Unless you have a really good GPA, scholarship dollars are going to be limited. So now you have students having to pay out of pocket, parents paying out of pocket and getting loans to continue to pay for an education. But some of these same parents need dollars just to pay rent to keep a roof over their head. And so all of those things combined has a negative effect on enrollment and morale. Those kinds of things affect our HBCUs in great measures.

How can alumni and supporters help Voorhees?

This is one of those times that we really need alumni to step up. Alumni always want to come to homecoming. They'll pay for a game and a step show and think that they're really supporting the college. I'm saying that it takes more than that. This is the time that we need alumni to financially support the institution.

The other thing that alumni can do is bring students in -- help get students enrolled in Voorhees. That that is a biggie. An alum can give money, and we are appreciative for it. But when an alum can go out and recruit a student, it pays dividends.

And even a step further, we have alums who are gainfully employed. There are a lot of businesses and industry that now feel the need to reach out and to be better sponsors and donors for HBCUs. Alums can serve a critical role in talking to their employers and foundations at their jobs to get them to be sponsors and donors. I always tell alums, ‘Look at your circle of influence. Surely, somebody that you know, your employer, or neighbor has dollars that that could go towards benefiting our HBCUs.

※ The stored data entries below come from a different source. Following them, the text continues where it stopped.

(* ===== verification/LeaseInv.v ===== *)
(** * The leases of the DHCP daemon

    What the operations of [LeaseDaemon] keep true of the leases in memory and in
    the files. *)

From stdpp Require Import relations.
From S2P Require Import Prelude GoStd GoNet IpText Effect Netlink Purego Host Dhcp LeaseDaemon.

(** ** The paths of the files *)

Lemma app_str_inj (p s t : string) : p +:+ s = p +:+ t -> s = t.
Proof. induction p as [|a p IH]; [done|]. rewrite !str_app_cons. intros [= H]. by apply IH. Qed.

Lemma app_str_inj_r (s t p : string) : s +:+ p = t +:+ p -> s = t.
Proof.
  intros H. apply (f_equal String.rev) in H. rewrite !str_rev_app in H. apply app_str_inj in H.
  by rewrite <-(str_rev_rev s), <-(str_rev_rev t), H.
Qed.

Lemma lease_path_inj i j : lease_path i = lease_path j -> i = j.
Proof. unfold lease_path. intros H. by apply app_str_inj, app_str_inj, app_str_inj_r in H. Qed.

(** ** What leaves the leases' files alone *)

Definition not_lease_path (p : string) : Prop := forall i, p <> lease_path i.

Definition harmless {X} (e : sys X) : Prop :=
  match e with
  | WriteFile p _ => not_lease_path p
  | RemoveFile p => not_lease_path p
  | _ => True
  end.

#[local] Abbreviation quiet p := (all_calls (@harmless) p) (only parsing).

Lemma resolv_not_lease : not_lease_path "/etc/resolv.conf".
Proof. by intros i [=]. Qed.

Ltac quiet_tac := calls_tac; first [exact I|exact resolv_not_lease|idtac].

Lemma quiet_read path : quiet (read_or_empty path).
Proof. unfold read_or_empty. quiet_tac. Qed.
Lemma quiet_getLease4 i : quiet (getLease4FromInterface i).
Proof.
  unfold getLease4FromInterface, getDefaultGateway4, getDNSConfig, parseDNSFromResolv, read_or_empty. quiet_tac.
Qed.
Lemma quiet_getLease6 i : quiet (getLease6FromInterface i).
Proof. unfold getLease6FromInterface. quiet_tac. Qed.
#[local] Hint Resolve quiet_getLease4 quiet_getLease6 : calls.

Lemma quiet_V4_Request c : quiet (V4.Request c).
Proof. unfold V4.Request, V4.with_client, deferred. quiet_tac. Qed.
Lemma quiet_V4_Renew c l : quiet (V4.Renew c l).
Proof. unfold V4.Renew, V4.with_client, V4.building, deferred. quiet_tac. Qed.
Lemma quiet_V6_Request c : quiet (V6.Request c).
Proof. unfold V6.Request, V6.with_client, deferred. quiet_tac. Qed.
#[local] Hint Resolve quiet_V4_Request quiet_V4_Renew quiet_V6_Request : calls.

Lemma quiet_RequestDHCPv4 m i : quiet (RequestDHCPv4 m i).
Proof.
  unfold RequestDHCPv4, requestDHCPv4PureGo, requestDHCPv4External, V4.NewDHCPv4Client, mac_client_id.
  quiet_tac.
Qed.
Lemma quiet_RequestDHCPv6 m i r : quiet (RequestDHCPv6 m i r).
Proof. unfold RequestDHCPv6, requestDHCPv6PureGo, requestDHCPv6External, V6.NewDHCPv6Client. quiet_tac. Qed.
#[local] Hint Resolve quiet_RequestDHCPv4 quiet_RequestDHCPv6 : calls.

Lemma quiet_RenewDHCPv4 m i l : quiet (RenewDHCPv4 m i l).
Proof. unfold RenewDHCPv4, renew_unicast, V4.NewDHCPv4Client. quiet_tac. Qed.
Lemma quiet_renew m i l st now : quiet (renew m i l st now).
Proof. unfold renew, RenewDHCPv4, renew_unicast, V4.NewDHCPv4Client. quiet_tac. Qed.
Lemma quiet_Apply4 i l ov : quiet (ApplyDHCPv4Lease i l ov).
Proof. unfold ApplyDHCPv4Lease, UpdateResolvConf. quiet_tac. Qed.
Lemma quiet_Apply6 i l ov : quiet (ApplyDHCPv6Lease i l ov).
Proof. unfold ApplyDHCPv6Lease, UpdateResolvConf. quiet_tac. Qed.
Lemma quiet_Release4 m i : quiet (ReleaseDHCPv4 m i).
Proof. unfold ReleaseDHCPv4. quiet_tac. Qed.
Lemma quiet_Release6 m i : quiet (ReleaseDHCPv6 m i).
Proof. unfold ReleaseDHCPv6. quiet_tac. Qed.
Lemma quiet_NewDHCPManager : quiet NewDHCPManager.
Proof.
  assert (forall l, quiet (first_path l)) as H.
  { intros l. induction l as [|a l IH]; simpl; [exact I|]. split; [exact I|]. by intros []. }
  unfold NewDHCPManager. quiet_tac; apply H.
Qed.
#[local] Hint Resolve quiet_renew quiet_Apply4 quiet_Apply6 quiet_Release4 quiet_Release6 quiet_NewDHCPManager : calls.

(** ** The files *)

Abbreviation files := (gmap string string).

(** What comes back of a state that encoding/json has encoded and decoded: a
    net.IP is written as text and read into sixteen bytes, and the strings become
    UTF-8; everything else is as it was. *)
Definition json_ip (ip : Net.IP) : Net.IP := if (length ip =? 4)%nat then Net.v4in6 ++ ip else ip.

Definition json_lease4 (l : DHCPv4Lease) : DHCPv4Lease := {|
  DHCPv4Lease_IP := json_ip (DHCPv4Lease_IP l);
  DHCPv4Lease_Netmask := DHCPv4Lease_Netmask l;
  DHCPv4Lease_Gateway := json_ip (DHCPv4Lease_Gateway l);
  DHCPv4Lease_DNS := json_ip <$> DHCPv4Lease_DNS l;
  DHCPv4Lease_Domain := Str.to_utf8 (DHCPv4Lease_Domain l);
  DHCPv4Lease_LeaseTime := DHCPv4Lease_LeaseTime l;
  DHCPv4Lease_ServerIP := json_ip (DHCPv4Lease_ServerIP l);
  DHCPv4Lease_MTU := DHCPv4Lease_MTU l;
  DHCPv4Lease_NTPServers := json_ip <$> DHCPv4Lease_NTPServers l
|}.

Definition json_lease6 (l : DHCPv6Lease) : DHCPv6Lease := {|
  DHCPv6Lease_Addresses := json_ip <$> DHCPv6Lease_Addresses l;
  DHCPv6Lease_Prefixes := (fun n => Net.MkIPNet (json_ip (Net.IPNet_IP n)) (Net.IPNet_Mask n)) <$> DHCPv6Lease_Prefixes l;
  DHCPv6Lease_DNS := json_ip <$> DHCPv6Lease_DNS l;
  DHCPv6Lease_Domains := Str.to_utf8 <$> DHCPv6Lease_Domains l;
  DHCPv6Lease_LeaseTime := DHCPv6Lease_LeaseTime l;
  DHCPv6Lease_ServerDUID := DHCPv6Lease_ServerDUID l
|}.

Definition json_state (st : LeaseState) : LeaseState := {|
  Interface := Str.to_utf8 (Interface st);
  IPv4 := json_lease4 <$> IPv4 st;
  IPv6 := json_lease6 <$> IPv6 st;
  ObtainedAt := ObtainedAt st;
  RenewAt := RenewAt st;
  ExpireAt := ExpireAt st;
  V4Overrides := V4Overrides st
|}.

Class LeaseJsonLaws `{LeaseJson} :=
  unmarshal_marshal st data : MarshalLease st = Some data -> UnmarshalLease data = Some (json_state st).

(** A name that encoding/json keeps. *)
Definition utf8 (s : string) : Prop := Str.to_utf8 s = s.

(** What calls answer and do to the files.  A write that fails leaves what was
    there or a text that is not the encoding of a state; [Glob] answers names of
    the directory of leases. *)
Definition fs_post `{LeaseJson} {X} (e : sys X) (fs : files) : X -> files -> Prop :=
  match e in sys X return X -> files -> Prop with
  | WriteFile p data => fun r fs' =>
      match r with
      | None => fs' = <[p := data]> fs
      | Some _ => fs' = fs \/ exists part, UnmarshalLease part = None /\ fs' = <[p := part]> fs
      end
  | RemoveFile p => fun _ fs' => fs' = fs \/ fs' = delete p fs
  | ReadFile p => fun r fs' => fs' = fs /\ match r with Ok data => fs !! p = Some data | Err _ => True end
  | Glob _ => fun r fs' =>
      fs' = fs /\ match r with Ok l => Forall (fun p => exists i, p = lease_path i) l | Err _ => True end
  | _ => fun _ fs' => fs' = fs
  end.

Definition fs_spec `{LeaseJson} : spec sys files :=
  Spec (fun _ _ _ => True) (fun X e fs x fs' => fs_post e fs x fs') True.

Section invariant.
Context `{!LeaseJson, !LeaseJsonLaws, !RangeOrder}.

(** The times of a state.  An IPv4 lease that says how long it is is to be renewed
    at half of that and ends after it; a state without an IPv4 lease has the zero
    times. *)
Definition timed (st : LeaseState) : Prop :=
  match IPv4 st with
  | Some l => 0 < DHCPv4Lease_LeaseTime l ->
      RenewAt st = ObtainedAt st + DHCPv4Lease_LeaseTime l / 2 /\
      ExpireAt st = ObtainedAt st + DHCPv4Lease_LeaseTime l
  | None => RenewAt st = time_zero /\ ExpireAt st = time_zero
  end.

(** A state that is kept for an interface. *)
Definition state_ok (i : string) (st : LeaseState) : Prop :=
  Interface st = i /\ utf8 i /\ (is_Some (IPv4 st) \/ is_Some (IPv6 st)) /\
  RenewAt st <= ExpireAt st /\ timed st.

Definition leases_ok (ls : gmap string LeaseState) : Prop := map_Forall state_ok ls.

Definition files_ok (fs : files) : Prop :=
  forall i data st, fs !! lease_path i = Some data -> UnmarshalLease data = Some st -> state_ok i st.

Lemma files_ok_quiet {R} (p : prog sys R) fs :
  quiet p -> files_ok fs -> wp fs_spec p fs (fun _ fs' => files_ok fs').
Proof.
  apply wp_all_calls; [done..|]. intros X e s x s' Hq Hs Hp i data st Hi. apply (Hs i).
  destruct e; simpl in *; try (by subst); try (destruct Hp as [? _]; by subst).
  - assert (forall d, (<[path:=d]> s : files) !! lease_path i = s !! lease_path i) as Hl
      by (intros d; apply lookup_insert_ne, Hq).
    destruct x; [destruct Hp as [Hp|(part & _ & Hp)]|]; subst; by rewrite ?Hl in Hi.
  - destruct Hp as [Hp|Hp]; subst; [done|]. rewrite lookup_delete_ne in Hi; [done|apply Hq].
Qed.

Lemma wp_quiet {A B} (p : prog sys A) (f : A -> prog sys B) fs Q :
  quiet p -> files_ok fs -> (forall a fs', files_ok fs' -> wp fs_spec (f a) fs' Q) ->
  wp fs_spec (p ≫= f) fs Q.
Proof. intros Hp Hfs Hf. apply wp_bind. eapply wp_mono; [|by apply files_ok_quiet]. intros a s'. apply Hf. Qed.

Lemma state_ok_json i st : state_ok i st -> state_ok i (json_state st).
Proof.
  destruct st as [n v4 v6 o r e ov]. unfold state_ok, timed, utf8. simpl. intros (-> & Hu & Hl & Ht & Hv).
  split_and!; [done|done| |done|by destruct v4]. by rewrite !fmap_is_Some.
Qed.

Lemma wp_saveLease i st fs :
  state_ok i st -> files_ok fs -> wp fs_spec (saveLease i st) fs (fun _ fs' => files_ok fs').
Proof.
  intros Hst Hfs. unfold saveLease. destruct (MarshalLease st) as [data|] eqn:Hm; [|done].
  apply wp_bind, wp_call; [done|]. intros r fs' Hp. apply wp_ret. intros j d st' Hj Hd.
  simpl in Hp. destruct (decide (i = j)) as [<-|Hij].
  - destruct r as [e|]; [destruct Hp as [->|(part & Hpart & ->)]; [by eapply Hfs|]|subst fs'];
      rewrite lookup_insert_eq in Hj; apply (inj Some) in Hj as <-; [by rewrite Hpart in Hd|].
    rewrite (unmarshal_marshal _ _ Hm) in Hd. injection Hd as <-. by apply state_ok_json.
  - assert (lease_path i <> lease_path j) as Hne by by intros ?%lease_path_inj.
    destruct r as [e|]; [destruct Hp as [->|(part & Hpart & ->)]|subst fs'];
      rewrite ?lookup_insert_ne in Hj by done; by eapply Hfs.
Qed.

Lemma leases_ok_insert i st ls : state_ok i st -> leases_ok ls -> leases_ok (<[i := st]> ls).
Proof. apply map_Forall_insert_2. Qed.

(** *** Each operation *)

Lemma half_eq t : 0 < t -> div64 t 2 = t / 2.
Proof. intros Ht. unfold div64. by rewrite Z.quot_div_nonneg by lia. Qed.

Lemma half_le now t : 0 < t -> now <= now + div64 t 2 <= now + t.
Proof. intros Ht. rewrite half_eq by done. Z.to_euclidean_division_equations; lia. Qed.

(** What a request makes of a state: its interface stays, and its times are in
    order and those of its lease. *)
Definition requested_ok (i : string) (st : LeaseState) : Prop :=
  Interface st = i /\ RenewAt st <= ExpireAt st /\ timed st.

Lemma wp_request_v4 m i st ov fs :
  requested_ok i st -> files_ok fs ->
  wp fs_spec (request_v4 m i st ov) fs (fun st' fs' => requested_ok i st' /\ files_ok fs').
Proof.
  intros Hst Hfs. destruct st. unfold request_v4. apply wp_quiet; [auto with calls|done|].
  intros [lease|e] fs1 Hfs1; [|by apply wp_ret]. cbv zeta. apply wp_quiet; [auto with calls|done|].
  intros ? fs2 Hfs2. apply wp_ret. split; [|done]. destruct Hst as [Hi _].
  unfold requested_ok, timed, set_times, hour, second.
  destruct (Z.ltb_spec 0 (DHCPv4Lease_LeaseTime lease)); simpl; (split; [done|]); [|lia].
  split; [by apply half_le|]. intros _. by rewrite half_eq.
Qed.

Many of alums serve on boards and commissions. Knowing the right person sitting on a board and reaching out to them saying, ‘Hey, what about our HBCUs?’ What about Voorhees College?’

So we really need alumni to step up with their personal giving, help with recruitment, and identify persons who might be donors to the college.

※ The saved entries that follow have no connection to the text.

Lemma plain_addRoute d r : plain_in m (addRoute m d r).
Proof. unfold addRoute. plain_tac. Qed.
#[local] Hint Resolve plain_addRoute : calls.
Lemma plain_add_routes n l : plain_in m (add_routes m n l).
Proof. unfold add_routes. plain_tac. Qed.
Lemma plain_add_policies l : plain_in m (add_policies m l).
Proof. unfold add_policies, addRoutingPolicy. plain_tac. Qed.
Lemma plain_applyNameservers n ns : plain_in m (applyNameservers n ns).
Proof. unfold applyNameservers. plain_tac. Qed.
Lemma plain_applyNDProxy n p : plain_in m (applyNDProxy m n p).
Proof. unfold applyNDProxy. plain_tac. Qed.
Lemma plain_add_address n a : plain_in m (add_address m n a).
Proof. unfold add_address. plain_tac. Qed.
#[local] Hint Resolve plain_add_routes plain_add_policies plain_applyNameservers plain_applyNDProxy
  plain_add_address : calls.
Lemma plain_setupDevice n a r mtu mac : plain_in m (setupDevice m n a r mtu mac).
Proof. unfold setupDevice. plain_tac. Qed.
#[local] Hint Resolve plain_setupDevice : calls.
Lemma plain_setup_or n a r mtu mac what q : plain_in m q -> plain_in m (setup_or m n a r mtu mac what q).
Proof. intros Hq. unfold setup_or. plain_tac. Qed.
Lemma plain_activate n c : plain_in m (activate m n c).
Proof. unfold activate. plain_tac. Qed.
Lemma plain_setup_ipv6 n c : plain_in m (setup_ipv6 n c).
Proof. unfold setup_ipv6. plain_tac. Qed.
Lemma plain_start_dhcp4 n c : plain_in m (start_dhcp4 n c).
Proof. unfold start_dhcp4. plain_tac. Qed.
Lemma plain_start_dhcp6 n c : plain_in m (start_dhcp6 n c).
Proof. unfold start_dhcp6. plain_tac. Qed.
Lemma plain_setup_static n c : plain_in m (setup_static m n c).
Proof. unfold setup_static. plain_tac. Qed.
#[local] Hint Resolve plain_activate plain_setup_ipv6 plain_start_dhcp4 plain_start_dhcp6
  plain_setup_static : calls.
Lemma plain_setupDeviceWithDHCP n c : plain_in m (setupDeviceWithDHCP m n c).
Proof. unfold setupDeviceWithDHCP. plain_tac. Qed.
#[local] Hint Resolve plain_setupDeviceWithDHCP : calls.
Lemma plain_setupLoopback c : plain_in m (setupLoopback m c).
Proof. unfold setupLoopback. plain_tac. Qed.
Lemma plain_resolveEthernetName k c : plain_in m (resolveEthernetName m k c).
Proof. unfold resolveEthernetName. plain_tac. Qed.
Lemma plain_entry {A} (d : gomap (ptr A)) n : plain_in m (entry d n).
Proof. apply all_calls_lift. Qed.
#[local] Hint Resolve plain_entry : calls.
Lemma plain_setupWifis ns d : plain_in m (setupWifis m ns d).
Proof. unfold setupWifis. plain_tac. Qed.
Lemma plain_create_missing n what c q :
  plain_in m c -> plain_in m q -> plain_in m (create_missing m n what c q).
Proof. intros Hc Hq. unfold create_missing. plain_tac. Qed.
#[local] Hint Resolve plain_setup_or plain_create_missing : calls.
Lemma plain_add_fdb n v l : plain_in m (add_fdb m n v l).
Proof. unfold add_fdb. plain_tac. Qed.
Lemma plain_add_neighbors n l : plain_in m (add_neighbors m n l).
Proof. unfold add_neighbors. plain_tac. Qed.
#[local] Hint Resolve plain_add_fdb plain_add_neighbors : calls.

(** The combinators that take the rest of the function. *)
#[local] Ltac setup_tac :=
  repeat (plain_tac; (apply plain_setup_or || apply plain_create_missing)); plain_tac.

Lemma plain_setupDummyDevices ns d : plain_in m (setupDummyDevices m ns d).
Proof. unfold setupDummyDevices. setup_tac. Qed.
Lemma plain_setupVlans ns d : plain_in m (setupVlans m ns d).
Proof. unfold setupVlans. setup_tac. Qed.
Lemma plain_setupOneVxlan ns n c : plain_in m (setupOneVxlan m ns n c).
Proof. unfold setupOneVxlan. setup_tac. Qed.
#[local] Hint Resolve plain_setupOneVxlan : calls.
Lemma plain_setupVxlans ns d : plain_in m (setupVxlans m ns d).
Proof. unfold setupVxlans. setup_tac. Qed.
Lemma plain_applyVxlanNeighSuppress d : plain_in m (applyVxlanNeighSuppress d).
Proof. unfold applyVxlanNeighSuppress. plain_tac. Qed.
Lemma plain_applyBridgePortAttrs d : plain_in m (applyBridgePortAttrs d).
Proof. unfold applyBridgePortAttrs, opt_bool. plain_tac. Qed.
Lemma plain_setupBonds ns d : plain_in m (setupBonds m ns d).
Proof. unfold setupBonds. setup_tac. Qed.
Lemma plain_setupBridges ns d : plain_in m (setupBridges m ns d).
Proof. unfold setupBridges, opt_bool, port_parameters. setup_tac. Qed.
Lemma plain_setupVrfs ns d : plain_in m (setupVrfs m ns d).
Proof. unfold setupVrfs. setup_tac. Qed.
Lemma plain_setupVirtualEthernets ns d : plain_in m (setupVirtualEthernets m ns d).
Proof. unfold setupVirtualEthernets, setup_virtual. setup_tac. Qed.
Lemma plain_setupTunTapDevices ns d t : plain_in m (setupTunTapDevices m ns d t).
Proof. unfold setupTunTapDevices. setup_tac. Qed.
Lemma plain_setupSRv6 ns c : plain_in m (setupSRv6 m ns c).
Proof. unfold setupSRv6, setup_sid, ensureSRv6Dummy. setup_tac. Qed.
Lemma plain_runPostScript ns s : plain_in m (runPostScript ns s).
Proof. by apply all_calls_call. Qed.
End setup.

How can interested students apply for admission to Voorhees?

Visit our website www.vorhees.edu. that's the quickest way of contacting us. We've got tons of information about enrolling. We have VC online where students -- whether they're here in South Carolina or not -- can earn their degree right here at Voorhees College and not really have to set foot on campus.

You can always call at (803) 780-1234 to speak with a live person. If you call us, you will be directed to the right office and the right person to assist you.

Here in Denmark, there are advantages and disadvantages. I like to look at the advantages. We have a campus that is safe by being in rural South Carolina. You don't have to worry about some of the issues that you worry about in the larger urban areas. We put students first and do what we think is in the best interest of our students.

I tell folks that Vorhees College is still the place where life begins right here on our campus. If you believe in the right way, you can become anything your heart desires. That's our tagline -- Begin, Believe Become.